Hasil pemeriksaan tersebut diharapkan dapat mengungkap karakteristik proyektil, termasuk jenis dan ukuran peluru.
Namun, proses penyelidikan menghadapi kendala karena lokasi kejadian berada di kawasan permukiman yang berbatasan dengan area persawahan.
Selain itu, tidak terdapat kamera pengawas (CCTV) yang dapat membantu penyelidikan.
Baca juga: Peluru Nyasar ke Rumah Warga di Ciracas Jaktim, Polisi Uji Balistik
"Lokasinya ini kan memang di perkampungan sawah, area terbuka, jadi untuk menyelusuri CCTV dan sebagainya juga sangat minim, dan bahkan belum ketemu CCTV yang bantu penyelidikan ini," ujar Usep.
Meski demikian, polisi terus memburu pelaku yang diduga melepaskan tembakan.
Penyidik juga mendalami informasi mengenai kelompok masyarakat yang kerap berburu di sekitar lokasi kejadian.
"Tapi kami sedang melakukan lidik di lokasi untuk mencari orang-orang yang suka berburu burung di perkampungan," katanya.
Baca juga: Peluru Nyasar Tembus Rumah Warga di Ciracas Jaktim, Nyaris Kena Anak yang Tertidur
Sejauh ini, polisi telah meminta keterangan dari tiga anak yang saat kejadian bermain bersama korban, seorang tetangga, serta ketua RT dan RW setempat.
"Masih kami selidiki terhadap terduga pelakunya," jelasnya.
Peristiwa itu terjadi saat ANS bermain bersama teman-temannya di samping rumah pada Minggu (5/7/2026).
Tiba-tiba, sebuah peluru yang diduga berasal dari senapan angin mengenai bagian bawah leher korban.

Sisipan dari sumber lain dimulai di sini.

Definition skip_space (l : list ascii) : option (list ascii) :=
  match l with
  | [] => Some []
  | " "%char :: _ => Some (cutspace l)
  | _ => None
  end.

Fixpoint drop_digits (l : list ascii) : list ascii :=
  match l with
  | c :: l' => if Strconv.is_digit c then drop_digits l' else l
  | [] => []
  end.

(** A fractional second of the value that the layout does not have. *)
Definition skip_fraction (l : list ascii) : list ascii :=
  match l with
  | c :: d :: l' =>
      if (Ascii.eqb c "." || Ascii.eqb c ",") && Strconv.is_digit d
      then drop_digits l' else l
  | _ => l
  end.

Definition isLeap (y : Z) : bool :=
  (y mod 4 =? 0) && (negb (y mod 100 =? 0) || (y mod 400 =? 0)).

Definition daysIn (m y : Z) : Z :=
  if (m =? 2) && isLeap y then 29
  else nth (Z.to_nat (m - 1)) [31; 28; 31; 30; 31; 30; 31; 31; 30; 31; 30; 31] 0.

Definition test (b : bool) : option unit := if b then Some tt else None.

(** [time.Parse("2006:01:02 15:04:05", value)] *)
Definition Parse (value : string) : option civil :=
  let l := list_ascii_of_string value in
  _ ← test (Nat.leb 4 (length l) && forallb Strconv.is_digit (take 4 l));
  y ← Strconv.digits_val 0 (take 4 l);
  l ← skip_colon (drop 4 l);
  '(mo, l) ← getnum l true;
  l ← skip_colon l;
  '(d, l) ← getnum l true;
  l ← skip_space l;
  '(h, l) ← getnum l false;
  l ← skip_colon l;
  '(mi, l) ← getnum l true;
  l ← skip_colon l;
  '(sec, l) ← getnum l true;
  _ ← test (sec <? 60);
  _ ← test (Nat.eqb (length (skip_fraction l)) 0);
  _ ← test ((1 <=? mo) && (mo <=? 12) && (h <? 24) && (mi <? 60));
  _ ← test ((1 <=? d) && (d <=? daysIn mo y));
  Some {| year := y; month := mo; day := d; hour := h; minute := mi; second := sec |}.

Definition zero_padded (width : nat) (n : Z) : string :=
  string_of_list_ascii (Strconv.pad_zeros width (Strconv.utoa n)).

(** [t.Format("2006-01-02T15:04:05")] *)
Definition Format (t : civil) : string :=
  zero_padded 4 (year t) ++ "-" ++ zero_padded 2 (month t) ++ "-" ++
  zero_padded 2 (day t) ++ "T" ++ zero_padded 2 (hour t) ++ ":" ++
  zero_padded 2 (minute t) ++ ":" ++ zero_padded 2 (second t).

End Time.

(** Formats the DateTime values. *)
Definition formatDateTime (orig : string) : string :=
  match Time.Parse orig with
  | None => ""
  | Some t => Time.Format t
  end.

(** ** Records *)

(** The dynamic values the code stores in fields of type [any]. *)
Inductive any :=
| nil
| any_string (s : string)
| any_int (n : Z)
| any_bool (b : bool).

(** [bimg.EXIF], the raw record: the fields that the normaliser reads. *)
Module bimg.
Record EXIF := {
  Make : string;
  Model : string;
  Orientation : Z;
  XResolution : string;
  YResolution : string;
  ResolutionUnit : Z;
  Software : string;
  Datetime : string;
  YCbCrPositioning : Z;
  Compression : Z;
  ExposureTime : string;
  FNumber : string;
  ExposureProgram : Z;
  ISOSpeedRatings : Z;
  ExifVersion : string;
  DateTimeOriginal : string;
  DateTimeDigitized : string;
  ComponentsConfiguration : string;
  ShutterSpeedValue : string;
  ApertureValue : string;
  BrightnessValue : string;
  ExposureBiasValue : string;
  MeteringMode : Z;
  Flash : Z;
  FocalLength : string;
  SubjectArea : string;
  ColorSpace : Z;
  PixelXDimension : Z;
  PixelYDimension : Z;
  SensingMethod : Z;
  SceneType : string;
  ExposureMode : Z;
  FocalLengthIn35mmFilm : Z;
  SceneCaptureType : Z;
  GPSLatitudeRef : string;
  GPSLatitude : string;
  GPSLongitudeRef : string;
  GPSLongitude : string;
  GPSAltitudeRef : string;
  GPSAltitude : string;
  GPSSpeedRef : string;
  GPSSpeed : string;
  GPSImgDirectionRef : string;
  GPSImgDirection : string
}.
End bimg.

Record EXIFGPS := {
  Latitude : float64;
  Longitude : float64;
  Altitude : string;
  Speed : string;
  Direction : float64;
  DirectionRef : string
}.
(** X11. [loading] is one flag, not a count of requests: in both
    components the first answer to arrive, whatever it is, takes the
    loading text off the header although another request is still
    unanswered. *)
Theorem loading_cleared_while_pending
    (d : Direct.World) (dn : Z) (dg dg' : nat) (dout : Direct.Outcome)
    (o : Overlay.World) (on : Z) (og og' : nat) (oout : Overlay.Outcome) :
  dg ∈ Direct.inflight d -> dg' ∈ Direct.inflight d -> dg <> dg' ->
  og ∈ Overlay.inflight o -> og' ∈ Overlay.inflight o -> og <> og' ->
  let d' := Direct.settle dn dg dout d in
  let o' := Overlay.settle on og oout o in
  (Direct.loading (Direct.ui d') = false /\
   Direct.header (Direct.ui d') <> LoadingText /\
   dg' ∈ Direct.inflight d') /\
  (Overlay.loading (Overlay.ui o') = false /\
   Overlay.header (Overlay.ui o') <> LoadingText /\
   og' ∈ Overlay.inflight o').
Proof.
  intros Hd Hd' Hdne Ho Ho' Hone. cbv zeta.
  assert (Hdl : Direct.loading (Direct.ui (Direct.settle dn dg dout d)) = false).
  { unfold Direct.settle. rewrite bool_decide_eq_true_2 by exact Hd.
    pose proof (Direct_settle_clears_loading dn dout (Direct.ui d)) as Hl.
    destruct (Direct.fetchFlowDataInner_settle dn dout (Direct.ui d)). exact Hl. }
  assert (Hol : Overlay.loading (Overlay.ui (Overlay.settle on og oout o)) = false).
  { unfold Overlay.settle. rewrite bool_decide_eq_true_2 by exact Ho. reflexivity. }
  split; split_and!.
  - exact Hdl.
  - unfold Direct.header. rewrite Hdl. discriminate.
  - apply Direct_settle_inflight; [congruence | exact Hd'].
  - exact Hol.
  - unfold Overlay.header. rewrite Hol.
    destruct (Overlay.error _) as [[|? ?]|]; discriminate.
  - apply Overlay_settle_inflight; [congruence | exact Ho'].
Qed.

(** The theorem on two requests of each component, the older one answered
    first. *)
Lemma loading_cleared_while_pending_witness :
  let d := Direct.run [ (0, Direct.MoveEnd view_a); (1000, Direct.MoveEnd view_b);
                        (1350, Direct.View view_b) ]
             Direct.initial_world in
  let o := Overlay.run [ (0, Overlay.Mount); (10, Overlay.Engine (tiles [7]));
                         (20, Overlay.MapLoad);
                         (30, Overlay.SourceData "rivers" true) ]
             Overlay.initial_world in
  Direct.inflight d = [0; 1]%nat /\
  Overlay.inflight o = [0; 1]%nat /\
  Direct.loading (Direct.ui (Direct.settle 1400 0 Direct.FetchRejected d)) = false /\
  Overlay.loading
    (Overlay.ui (Overlay.settle 40 0 (Overlay.Answered 200 (inr (live [(7, lit 3)]))) o))
  = false.
Proof.
  cbv zeta. split; [reflexivity|]. split; [reflexivity|].
  pose proof (loading_cleared_while_pending
           (Direct.run [ (0, Direct.MoveEnd view_a); (1000, Direct.MoveEnd view_b);
                         (1350, Direct.View view_b) ] Direct.initial_world)
           1400 0 1 Direct.FetchRejected
           (Overlay.run [ (0, Overlay.Mount); (10, Overlay.Engine (tiles [7]));
                          (20, Overlay.MapLoad);
                          (30, Overlay.SourceData "rivers" true) ]
              Overlay.initial_world)
           40 0 1 (Overlay.Answered 200 (inr (live [(7, lit 3)])))
           ltac:(vm_compute; apply list_elem_of_here)
           ltac:(vm_compute; apply list_elem_of_further, list_elem_of_here)
           ltac:(discriminate)
           ltac:(vm_compute; apply list_elem_of_here)
           ltac:(vm_compute; apply list_elem_of_further, list_elem_of_here)
           ltac:(discriminate)) as [(Hd & _) (Ho & _)].
  split; [exact Hd | exact Ho].
Defined.

(** ** The greatest flow shown by the GeoJSON component *)

Lemma fold_max2_NaN xs : fold_left max2 xs NaN = NaN.
Proof. induction xs as [|x xs IH]; [reflexivity | exact IH]. Qed.

Lemma fold_max2_poisoned xs : forall a, NaN ∈ xs -> fold_left max2 xs a = NaN.
Proof.
  induction xs as [|x xs IH]; intros a Hin; [now apply elem_of_nil in Hin|].
  apply elem_of_cons in Hin as [<-|Hin]; cbn [fold_left].
  - replace (max2 a NaN) with NaN by (now destruct a). apply fold_max2_NaN.
  - now apply IH.
Qed.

Melihat ANS terluka, teman-temannya panik dan berteriak meminta pertolongan warga.
Baca juga: KPAI Minta Anak Korban Peluru Nyasar di Gresik Didampingi dan Dilindungi
Korban kemudian dilarikan ke Rumah Sakit Fatmawati, Jakarta Selatan, untuk menjalani perawatan.
Usep mengimbau masyarakat yang memiliki hobi berburu menggunakan senapan angin agar tidak melakukan aktivitas tersebut di kawasan permukiman karena berpotensi membahayakan keselamatan warga.
Selain itu, kepolisian telah berkoordinasi dengan pemerintah desa untuk menyusun aturan yang melarang aktivitas berburu menggunakan senapan angin di kawasan permukiman.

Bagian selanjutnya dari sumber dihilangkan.